[AVAILABLE RECORDS Boundary: Start]

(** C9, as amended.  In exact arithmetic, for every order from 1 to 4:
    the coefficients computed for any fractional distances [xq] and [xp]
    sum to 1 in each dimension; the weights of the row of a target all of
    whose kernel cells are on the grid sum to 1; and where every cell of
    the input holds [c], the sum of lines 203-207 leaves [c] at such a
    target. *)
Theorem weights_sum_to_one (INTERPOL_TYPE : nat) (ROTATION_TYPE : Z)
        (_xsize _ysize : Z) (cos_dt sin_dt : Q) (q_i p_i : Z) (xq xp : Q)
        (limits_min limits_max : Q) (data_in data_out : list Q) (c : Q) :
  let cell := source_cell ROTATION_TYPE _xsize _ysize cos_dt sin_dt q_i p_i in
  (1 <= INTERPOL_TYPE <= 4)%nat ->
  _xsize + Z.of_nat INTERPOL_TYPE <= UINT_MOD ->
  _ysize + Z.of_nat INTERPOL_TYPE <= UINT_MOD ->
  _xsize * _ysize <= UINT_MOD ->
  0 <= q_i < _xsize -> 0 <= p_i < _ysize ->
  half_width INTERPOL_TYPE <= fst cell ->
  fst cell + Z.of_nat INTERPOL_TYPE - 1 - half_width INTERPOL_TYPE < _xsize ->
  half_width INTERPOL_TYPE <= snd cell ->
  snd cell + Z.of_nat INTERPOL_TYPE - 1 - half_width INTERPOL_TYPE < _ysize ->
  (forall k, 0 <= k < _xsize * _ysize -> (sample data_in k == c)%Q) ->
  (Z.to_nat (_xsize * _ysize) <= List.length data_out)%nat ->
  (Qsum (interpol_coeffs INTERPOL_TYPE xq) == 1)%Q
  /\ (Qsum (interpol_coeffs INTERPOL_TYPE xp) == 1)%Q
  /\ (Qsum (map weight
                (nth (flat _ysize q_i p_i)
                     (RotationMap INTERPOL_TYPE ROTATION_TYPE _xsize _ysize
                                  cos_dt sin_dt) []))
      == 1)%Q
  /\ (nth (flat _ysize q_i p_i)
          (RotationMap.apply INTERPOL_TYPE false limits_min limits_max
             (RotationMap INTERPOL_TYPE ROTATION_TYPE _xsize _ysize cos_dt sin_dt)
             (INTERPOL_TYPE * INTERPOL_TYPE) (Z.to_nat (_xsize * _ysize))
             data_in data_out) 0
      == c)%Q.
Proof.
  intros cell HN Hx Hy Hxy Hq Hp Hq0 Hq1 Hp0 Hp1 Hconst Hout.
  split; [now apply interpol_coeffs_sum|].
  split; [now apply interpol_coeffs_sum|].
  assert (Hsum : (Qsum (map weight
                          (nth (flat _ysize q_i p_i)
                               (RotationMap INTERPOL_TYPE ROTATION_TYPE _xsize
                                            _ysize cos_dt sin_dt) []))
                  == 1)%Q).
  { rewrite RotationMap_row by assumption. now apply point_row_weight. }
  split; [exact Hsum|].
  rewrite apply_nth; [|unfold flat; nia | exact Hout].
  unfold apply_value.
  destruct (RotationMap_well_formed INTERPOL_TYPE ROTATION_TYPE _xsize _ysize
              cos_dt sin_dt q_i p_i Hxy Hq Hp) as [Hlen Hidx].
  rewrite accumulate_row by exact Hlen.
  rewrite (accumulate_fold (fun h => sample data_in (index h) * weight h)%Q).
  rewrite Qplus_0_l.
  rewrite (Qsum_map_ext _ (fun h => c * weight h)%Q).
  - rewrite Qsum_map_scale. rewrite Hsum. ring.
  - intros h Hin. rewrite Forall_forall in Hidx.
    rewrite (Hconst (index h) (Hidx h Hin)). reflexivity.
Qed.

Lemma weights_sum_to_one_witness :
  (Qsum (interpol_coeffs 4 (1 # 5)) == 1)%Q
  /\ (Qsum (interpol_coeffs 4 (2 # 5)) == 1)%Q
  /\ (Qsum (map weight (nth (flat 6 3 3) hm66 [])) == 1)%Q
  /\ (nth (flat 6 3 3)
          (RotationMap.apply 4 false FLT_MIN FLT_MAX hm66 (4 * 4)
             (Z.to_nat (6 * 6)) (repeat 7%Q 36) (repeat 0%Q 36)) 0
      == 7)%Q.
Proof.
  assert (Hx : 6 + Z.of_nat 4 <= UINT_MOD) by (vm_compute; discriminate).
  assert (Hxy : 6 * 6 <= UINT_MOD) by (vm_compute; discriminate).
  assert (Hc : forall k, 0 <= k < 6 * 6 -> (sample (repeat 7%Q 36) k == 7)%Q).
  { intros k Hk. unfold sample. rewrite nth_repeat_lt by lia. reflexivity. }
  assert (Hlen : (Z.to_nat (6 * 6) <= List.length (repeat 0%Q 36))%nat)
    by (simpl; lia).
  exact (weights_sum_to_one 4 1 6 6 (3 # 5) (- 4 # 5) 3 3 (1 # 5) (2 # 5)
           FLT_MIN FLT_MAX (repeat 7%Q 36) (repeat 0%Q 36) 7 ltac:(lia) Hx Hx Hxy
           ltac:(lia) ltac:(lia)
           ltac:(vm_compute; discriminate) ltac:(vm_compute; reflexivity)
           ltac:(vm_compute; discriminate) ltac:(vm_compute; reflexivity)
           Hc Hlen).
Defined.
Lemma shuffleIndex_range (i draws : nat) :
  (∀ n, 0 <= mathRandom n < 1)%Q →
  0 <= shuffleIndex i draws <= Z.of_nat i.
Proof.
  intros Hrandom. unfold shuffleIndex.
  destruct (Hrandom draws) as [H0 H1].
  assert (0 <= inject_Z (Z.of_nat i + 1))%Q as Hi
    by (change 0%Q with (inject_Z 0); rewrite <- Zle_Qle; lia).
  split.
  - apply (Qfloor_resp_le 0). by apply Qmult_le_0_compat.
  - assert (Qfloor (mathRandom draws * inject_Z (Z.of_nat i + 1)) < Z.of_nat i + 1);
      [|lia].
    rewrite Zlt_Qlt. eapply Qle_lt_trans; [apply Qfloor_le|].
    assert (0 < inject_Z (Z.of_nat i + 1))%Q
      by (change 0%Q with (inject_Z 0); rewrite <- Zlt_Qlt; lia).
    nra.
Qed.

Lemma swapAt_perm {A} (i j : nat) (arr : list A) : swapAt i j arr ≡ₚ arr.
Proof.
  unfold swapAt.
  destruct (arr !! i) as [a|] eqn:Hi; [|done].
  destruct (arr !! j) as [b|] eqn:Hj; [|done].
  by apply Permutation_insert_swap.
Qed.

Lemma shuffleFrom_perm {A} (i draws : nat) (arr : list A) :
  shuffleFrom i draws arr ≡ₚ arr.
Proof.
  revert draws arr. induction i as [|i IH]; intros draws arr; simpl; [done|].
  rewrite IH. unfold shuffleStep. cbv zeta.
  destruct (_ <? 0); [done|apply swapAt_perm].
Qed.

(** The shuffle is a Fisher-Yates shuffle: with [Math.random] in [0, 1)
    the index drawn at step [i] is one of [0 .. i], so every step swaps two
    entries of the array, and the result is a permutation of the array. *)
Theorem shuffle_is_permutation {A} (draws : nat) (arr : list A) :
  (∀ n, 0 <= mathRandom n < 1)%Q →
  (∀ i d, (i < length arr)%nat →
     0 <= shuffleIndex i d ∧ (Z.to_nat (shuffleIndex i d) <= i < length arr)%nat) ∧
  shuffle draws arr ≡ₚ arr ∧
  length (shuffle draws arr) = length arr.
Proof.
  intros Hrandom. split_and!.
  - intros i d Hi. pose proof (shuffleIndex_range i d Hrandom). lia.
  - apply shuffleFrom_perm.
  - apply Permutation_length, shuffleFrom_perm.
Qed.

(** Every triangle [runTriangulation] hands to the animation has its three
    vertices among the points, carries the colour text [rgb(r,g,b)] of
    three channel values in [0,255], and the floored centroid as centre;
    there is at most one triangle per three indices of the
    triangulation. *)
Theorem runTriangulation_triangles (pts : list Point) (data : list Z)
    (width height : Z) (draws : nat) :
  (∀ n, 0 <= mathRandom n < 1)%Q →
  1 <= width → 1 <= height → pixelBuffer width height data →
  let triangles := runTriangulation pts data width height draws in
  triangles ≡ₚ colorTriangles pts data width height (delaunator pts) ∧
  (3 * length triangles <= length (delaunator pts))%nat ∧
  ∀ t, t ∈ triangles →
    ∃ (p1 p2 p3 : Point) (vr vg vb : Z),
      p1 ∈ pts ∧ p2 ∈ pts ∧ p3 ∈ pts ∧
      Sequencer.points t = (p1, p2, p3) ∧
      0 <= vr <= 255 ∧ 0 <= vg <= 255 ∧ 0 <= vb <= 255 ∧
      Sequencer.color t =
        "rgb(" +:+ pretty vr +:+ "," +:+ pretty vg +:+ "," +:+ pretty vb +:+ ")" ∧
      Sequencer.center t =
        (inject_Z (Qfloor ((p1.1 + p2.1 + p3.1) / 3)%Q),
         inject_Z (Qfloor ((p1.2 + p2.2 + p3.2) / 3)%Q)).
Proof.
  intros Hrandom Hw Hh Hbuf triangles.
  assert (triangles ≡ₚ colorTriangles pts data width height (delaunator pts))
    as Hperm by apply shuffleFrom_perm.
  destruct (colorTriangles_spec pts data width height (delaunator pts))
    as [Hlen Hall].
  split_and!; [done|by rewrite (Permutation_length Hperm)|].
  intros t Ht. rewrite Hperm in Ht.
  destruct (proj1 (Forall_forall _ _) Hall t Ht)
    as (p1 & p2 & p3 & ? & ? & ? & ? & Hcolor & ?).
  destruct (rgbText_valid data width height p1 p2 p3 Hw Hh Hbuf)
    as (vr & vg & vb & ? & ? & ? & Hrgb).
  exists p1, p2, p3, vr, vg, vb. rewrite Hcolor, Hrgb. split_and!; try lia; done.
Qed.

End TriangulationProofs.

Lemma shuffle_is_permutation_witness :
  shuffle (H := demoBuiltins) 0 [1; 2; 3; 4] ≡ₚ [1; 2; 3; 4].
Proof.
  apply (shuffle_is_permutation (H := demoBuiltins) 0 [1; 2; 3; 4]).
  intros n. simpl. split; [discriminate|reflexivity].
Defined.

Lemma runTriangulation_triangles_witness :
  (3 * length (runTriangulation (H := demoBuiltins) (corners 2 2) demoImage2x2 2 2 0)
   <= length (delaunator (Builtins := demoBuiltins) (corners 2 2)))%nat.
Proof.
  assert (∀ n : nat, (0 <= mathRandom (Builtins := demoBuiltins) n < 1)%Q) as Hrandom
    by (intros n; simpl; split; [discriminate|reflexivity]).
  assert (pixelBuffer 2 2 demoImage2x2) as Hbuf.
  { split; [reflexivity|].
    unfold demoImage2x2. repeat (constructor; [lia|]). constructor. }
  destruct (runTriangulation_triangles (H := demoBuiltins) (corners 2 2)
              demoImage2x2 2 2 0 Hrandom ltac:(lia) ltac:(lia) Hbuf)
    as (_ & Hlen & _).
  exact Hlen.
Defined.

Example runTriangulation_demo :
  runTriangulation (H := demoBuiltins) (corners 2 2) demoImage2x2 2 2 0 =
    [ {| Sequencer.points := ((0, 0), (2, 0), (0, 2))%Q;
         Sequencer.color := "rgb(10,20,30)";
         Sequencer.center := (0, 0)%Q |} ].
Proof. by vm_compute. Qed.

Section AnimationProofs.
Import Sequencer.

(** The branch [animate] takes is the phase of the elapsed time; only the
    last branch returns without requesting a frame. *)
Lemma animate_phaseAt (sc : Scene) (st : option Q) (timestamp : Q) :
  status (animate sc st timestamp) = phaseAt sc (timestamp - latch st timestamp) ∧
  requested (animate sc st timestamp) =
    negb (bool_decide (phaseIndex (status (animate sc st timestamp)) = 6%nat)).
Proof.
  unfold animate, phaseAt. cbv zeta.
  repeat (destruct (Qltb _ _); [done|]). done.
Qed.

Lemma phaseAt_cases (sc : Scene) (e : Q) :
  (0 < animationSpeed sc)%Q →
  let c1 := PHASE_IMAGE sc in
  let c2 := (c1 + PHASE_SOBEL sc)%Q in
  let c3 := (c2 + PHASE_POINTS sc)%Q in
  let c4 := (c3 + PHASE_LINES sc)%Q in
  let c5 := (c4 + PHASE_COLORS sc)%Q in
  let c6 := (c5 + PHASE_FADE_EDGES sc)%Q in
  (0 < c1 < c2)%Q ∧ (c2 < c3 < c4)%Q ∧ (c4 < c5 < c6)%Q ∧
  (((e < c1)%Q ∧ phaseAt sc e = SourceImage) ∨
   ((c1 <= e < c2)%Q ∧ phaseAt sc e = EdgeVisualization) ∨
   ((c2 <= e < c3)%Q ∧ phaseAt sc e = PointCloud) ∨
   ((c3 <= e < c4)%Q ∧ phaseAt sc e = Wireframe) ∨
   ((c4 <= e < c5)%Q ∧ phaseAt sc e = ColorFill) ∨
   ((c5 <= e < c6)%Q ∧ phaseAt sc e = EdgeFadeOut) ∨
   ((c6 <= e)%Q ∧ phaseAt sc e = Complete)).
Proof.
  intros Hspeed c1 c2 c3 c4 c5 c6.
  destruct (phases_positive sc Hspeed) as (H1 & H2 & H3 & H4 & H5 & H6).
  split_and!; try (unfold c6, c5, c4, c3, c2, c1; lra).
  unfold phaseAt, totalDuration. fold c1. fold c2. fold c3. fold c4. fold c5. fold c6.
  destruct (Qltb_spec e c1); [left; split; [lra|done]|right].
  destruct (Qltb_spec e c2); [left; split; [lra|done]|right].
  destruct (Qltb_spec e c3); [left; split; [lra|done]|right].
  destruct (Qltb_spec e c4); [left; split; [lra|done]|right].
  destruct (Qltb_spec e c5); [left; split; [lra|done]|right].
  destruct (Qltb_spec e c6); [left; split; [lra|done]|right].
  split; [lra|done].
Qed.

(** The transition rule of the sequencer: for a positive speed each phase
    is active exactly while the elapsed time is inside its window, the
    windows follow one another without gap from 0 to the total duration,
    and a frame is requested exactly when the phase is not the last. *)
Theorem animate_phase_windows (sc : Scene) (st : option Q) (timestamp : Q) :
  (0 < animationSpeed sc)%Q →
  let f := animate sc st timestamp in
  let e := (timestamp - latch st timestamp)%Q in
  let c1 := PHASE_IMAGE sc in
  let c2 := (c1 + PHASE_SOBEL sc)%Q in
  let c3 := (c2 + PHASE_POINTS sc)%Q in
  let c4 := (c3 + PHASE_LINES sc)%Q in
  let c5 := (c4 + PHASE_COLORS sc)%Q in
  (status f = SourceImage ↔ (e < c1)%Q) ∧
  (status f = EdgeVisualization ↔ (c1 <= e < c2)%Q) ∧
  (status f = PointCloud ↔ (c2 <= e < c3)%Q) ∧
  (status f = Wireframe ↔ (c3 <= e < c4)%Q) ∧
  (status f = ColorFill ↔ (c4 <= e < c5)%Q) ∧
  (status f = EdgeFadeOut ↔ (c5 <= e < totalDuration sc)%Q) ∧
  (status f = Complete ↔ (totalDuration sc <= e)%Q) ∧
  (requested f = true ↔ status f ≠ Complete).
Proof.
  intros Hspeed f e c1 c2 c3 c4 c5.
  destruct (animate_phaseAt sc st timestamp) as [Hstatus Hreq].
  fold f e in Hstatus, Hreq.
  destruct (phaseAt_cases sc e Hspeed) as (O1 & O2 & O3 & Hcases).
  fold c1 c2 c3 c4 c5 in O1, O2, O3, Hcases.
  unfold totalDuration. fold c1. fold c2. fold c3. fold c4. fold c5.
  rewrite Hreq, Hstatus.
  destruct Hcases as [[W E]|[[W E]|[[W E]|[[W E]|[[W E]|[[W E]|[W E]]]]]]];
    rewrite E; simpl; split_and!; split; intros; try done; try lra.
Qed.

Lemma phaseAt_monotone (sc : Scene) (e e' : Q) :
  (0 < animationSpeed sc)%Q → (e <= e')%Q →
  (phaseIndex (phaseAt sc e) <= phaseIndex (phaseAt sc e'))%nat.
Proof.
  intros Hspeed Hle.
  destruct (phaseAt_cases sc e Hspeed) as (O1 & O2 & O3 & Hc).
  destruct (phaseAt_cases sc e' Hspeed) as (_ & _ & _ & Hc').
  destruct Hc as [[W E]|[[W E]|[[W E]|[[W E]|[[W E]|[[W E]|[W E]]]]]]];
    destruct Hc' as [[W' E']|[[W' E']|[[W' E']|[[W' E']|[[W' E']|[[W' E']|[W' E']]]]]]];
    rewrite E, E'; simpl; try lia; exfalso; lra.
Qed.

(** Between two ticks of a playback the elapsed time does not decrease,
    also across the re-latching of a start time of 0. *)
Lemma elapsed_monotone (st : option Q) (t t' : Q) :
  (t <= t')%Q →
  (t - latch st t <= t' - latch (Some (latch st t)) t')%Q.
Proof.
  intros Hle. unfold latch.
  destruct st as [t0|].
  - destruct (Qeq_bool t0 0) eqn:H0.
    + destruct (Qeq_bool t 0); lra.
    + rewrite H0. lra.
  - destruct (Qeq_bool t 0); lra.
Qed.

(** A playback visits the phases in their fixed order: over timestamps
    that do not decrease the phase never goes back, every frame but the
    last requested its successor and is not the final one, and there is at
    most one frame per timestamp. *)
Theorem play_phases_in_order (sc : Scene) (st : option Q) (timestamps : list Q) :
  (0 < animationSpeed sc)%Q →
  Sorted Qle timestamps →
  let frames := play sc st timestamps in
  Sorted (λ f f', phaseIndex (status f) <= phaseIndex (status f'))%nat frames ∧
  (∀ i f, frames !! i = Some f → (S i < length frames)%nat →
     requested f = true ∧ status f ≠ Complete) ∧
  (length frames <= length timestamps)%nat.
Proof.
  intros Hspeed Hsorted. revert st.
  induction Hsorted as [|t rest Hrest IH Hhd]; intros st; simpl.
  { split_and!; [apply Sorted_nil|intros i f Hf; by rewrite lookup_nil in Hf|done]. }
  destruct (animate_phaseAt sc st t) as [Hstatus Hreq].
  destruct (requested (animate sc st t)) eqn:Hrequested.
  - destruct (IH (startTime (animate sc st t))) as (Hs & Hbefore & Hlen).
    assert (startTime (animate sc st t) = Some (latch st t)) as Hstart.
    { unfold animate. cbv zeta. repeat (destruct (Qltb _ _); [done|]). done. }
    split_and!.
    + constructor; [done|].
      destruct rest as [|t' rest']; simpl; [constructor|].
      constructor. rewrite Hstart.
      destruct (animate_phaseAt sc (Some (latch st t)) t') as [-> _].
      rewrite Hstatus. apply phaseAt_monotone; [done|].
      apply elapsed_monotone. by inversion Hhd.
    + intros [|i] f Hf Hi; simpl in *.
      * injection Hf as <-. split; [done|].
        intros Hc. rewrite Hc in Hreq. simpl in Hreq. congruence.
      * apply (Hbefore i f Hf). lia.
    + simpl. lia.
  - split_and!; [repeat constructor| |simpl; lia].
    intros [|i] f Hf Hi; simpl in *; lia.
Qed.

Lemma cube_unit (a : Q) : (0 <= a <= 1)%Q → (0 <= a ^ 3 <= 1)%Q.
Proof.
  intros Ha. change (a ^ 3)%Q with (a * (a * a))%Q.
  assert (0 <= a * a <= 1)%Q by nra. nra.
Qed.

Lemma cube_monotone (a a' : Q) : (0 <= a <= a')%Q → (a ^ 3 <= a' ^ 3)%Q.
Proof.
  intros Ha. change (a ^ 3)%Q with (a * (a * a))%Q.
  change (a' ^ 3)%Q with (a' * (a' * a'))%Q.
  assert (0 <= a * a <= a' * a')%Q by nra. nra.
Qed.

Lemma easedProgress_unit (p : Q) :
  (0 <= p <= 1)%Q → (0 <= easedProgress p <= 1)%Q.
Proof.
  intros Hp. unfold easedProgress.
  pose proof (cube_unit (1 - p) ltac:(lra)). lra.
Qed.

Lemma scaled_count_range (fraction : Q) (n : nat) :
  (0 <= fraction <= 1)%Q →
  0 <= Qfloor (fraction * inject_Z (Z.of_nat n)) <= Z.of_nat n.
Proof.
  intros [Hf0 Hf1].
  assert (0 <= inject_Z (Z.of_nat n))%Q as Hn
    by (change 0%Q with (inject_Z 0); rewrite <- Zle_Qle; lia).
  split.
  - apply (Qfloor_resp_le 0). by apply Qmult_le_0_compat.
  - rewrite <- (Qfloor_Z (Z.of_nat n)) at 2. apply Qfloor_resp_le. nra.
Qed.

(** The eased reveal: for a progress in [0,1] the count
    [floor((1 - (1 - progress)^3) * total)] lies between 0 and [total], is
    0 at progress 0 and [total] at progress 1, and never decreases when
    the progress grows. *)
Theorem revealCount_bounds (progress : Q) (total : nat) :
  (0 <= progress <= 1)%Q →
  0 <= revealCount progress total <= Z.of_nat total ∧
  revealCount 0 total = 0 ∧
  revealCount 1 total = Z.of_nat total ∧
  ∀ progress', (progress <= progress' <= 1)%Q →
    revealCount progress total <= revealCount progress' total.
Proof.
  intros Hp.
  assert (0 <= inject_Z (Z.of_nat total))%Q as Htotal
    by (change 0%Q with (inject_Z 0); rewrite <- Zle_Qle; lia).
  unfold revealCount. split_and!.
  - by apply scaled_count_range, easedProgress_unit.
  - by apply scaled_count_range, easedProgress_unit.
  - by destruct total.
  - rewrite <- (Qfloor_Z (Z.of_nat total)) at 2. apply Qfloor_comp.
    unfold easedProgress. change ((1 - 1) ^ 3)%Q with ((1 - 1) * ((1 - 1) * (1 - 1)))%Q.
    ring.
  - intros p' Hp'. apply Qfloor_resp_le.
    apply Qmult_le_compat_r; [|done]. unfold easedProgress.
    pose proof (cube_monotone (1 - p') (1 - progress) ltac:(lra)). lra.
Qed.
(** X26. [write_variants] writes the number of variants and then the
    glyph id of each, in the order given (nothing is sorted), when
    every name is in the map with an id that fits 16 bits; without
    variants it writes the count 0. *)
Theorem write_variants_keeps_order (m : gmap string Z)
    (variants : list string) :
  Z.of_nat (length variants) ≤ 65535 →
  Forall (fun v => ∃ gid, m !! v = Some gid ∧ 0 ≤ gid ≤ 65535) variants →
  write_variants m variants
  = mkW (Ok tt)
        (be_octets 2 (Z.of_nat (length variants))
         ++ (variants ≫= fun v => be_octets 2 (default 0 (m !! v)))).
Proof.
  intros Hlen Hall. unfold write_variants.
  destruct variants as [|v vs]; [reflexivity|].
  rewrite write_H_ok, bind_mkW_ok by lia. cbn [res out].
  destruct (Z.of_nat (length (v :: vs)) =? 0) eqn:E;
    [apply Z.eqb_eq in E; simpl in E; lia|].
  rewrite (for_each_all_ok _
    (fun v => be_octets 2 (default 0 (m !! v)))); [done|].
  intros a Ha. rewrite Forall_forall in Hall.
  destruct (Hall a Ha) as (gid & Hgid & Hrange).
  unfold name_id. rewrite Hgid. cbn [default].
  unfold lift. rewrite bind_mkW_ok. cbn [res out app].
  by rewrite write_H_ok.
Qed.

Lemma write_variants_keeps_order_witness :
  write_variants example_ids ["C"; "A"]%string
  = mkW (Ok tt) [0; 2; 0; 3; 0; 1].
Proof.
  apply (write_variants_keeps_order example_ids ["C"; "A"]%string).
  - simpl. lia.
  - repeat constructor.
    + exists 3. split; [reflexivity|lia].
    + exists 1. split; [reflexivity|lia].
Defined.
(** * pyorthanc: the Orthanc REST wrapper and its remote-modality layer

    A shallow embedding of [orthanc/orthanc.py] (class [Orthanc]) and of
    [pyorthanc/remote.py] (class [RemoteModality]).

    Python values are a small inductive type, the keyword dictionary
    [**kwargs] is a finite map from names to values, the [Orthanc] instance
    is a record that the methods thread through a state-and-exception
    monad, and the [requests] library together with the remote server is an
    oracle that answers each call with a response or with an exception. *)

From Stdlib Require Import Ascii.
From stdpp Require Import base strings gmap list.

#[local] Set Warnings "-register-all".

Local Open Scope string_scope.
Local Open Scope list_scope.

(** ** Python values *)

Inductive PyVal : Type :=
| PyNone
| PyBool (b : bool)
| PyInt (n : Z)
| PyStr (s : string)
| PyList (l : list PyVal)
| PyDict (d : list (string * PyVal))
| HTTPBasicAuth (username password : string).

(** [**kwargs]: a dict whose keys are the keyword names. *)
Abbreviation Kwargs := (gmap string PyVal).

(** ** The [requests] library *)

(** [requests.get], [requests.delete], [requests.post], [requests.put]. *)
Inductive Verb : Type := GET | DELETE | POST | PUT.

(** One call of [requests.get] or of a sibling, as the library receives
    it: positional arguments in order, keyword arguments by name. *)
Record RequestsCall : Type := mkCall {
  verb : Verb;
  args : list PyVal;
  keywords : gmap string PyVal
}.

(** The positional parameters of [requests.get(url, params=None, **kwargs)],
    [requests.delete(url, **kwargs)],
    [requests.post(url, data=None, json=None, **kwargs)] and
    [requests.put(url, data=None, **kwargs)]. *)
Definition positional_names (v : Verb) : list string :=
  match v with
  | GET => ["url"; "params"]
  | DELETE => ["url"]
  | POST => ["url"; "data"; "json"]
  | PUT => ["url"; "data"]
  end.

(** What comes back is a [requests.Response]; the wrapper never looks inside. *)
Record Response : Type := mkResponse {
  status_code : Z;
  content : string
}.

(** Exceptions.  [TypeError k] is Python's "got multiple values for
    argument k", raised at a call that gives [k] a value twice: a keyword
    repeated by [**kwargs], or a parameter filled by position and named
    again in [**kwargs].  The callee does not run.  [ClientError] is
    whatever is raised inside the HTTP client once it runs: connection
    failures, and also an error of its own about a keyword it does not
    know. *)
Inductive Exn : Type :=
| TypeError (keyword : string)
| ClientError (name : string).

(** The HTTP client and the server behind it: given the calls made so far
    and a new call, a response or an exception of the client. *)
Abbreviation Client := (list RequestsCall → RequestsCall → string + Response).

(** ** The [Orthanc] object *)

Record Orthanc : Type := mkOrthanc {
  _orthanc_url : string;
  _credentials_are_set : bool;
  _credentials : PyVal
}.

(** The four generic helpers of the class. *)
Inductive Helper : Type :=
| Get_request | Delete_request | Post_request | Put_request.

[AVAILABLE RECORDS Boundary: End]

Please find, in the entries above, every line where "ClientError" occurs, and copy it.

    again in [**kwargs].  The callee does not run.  [ClientError] is
| ClientError (name : string).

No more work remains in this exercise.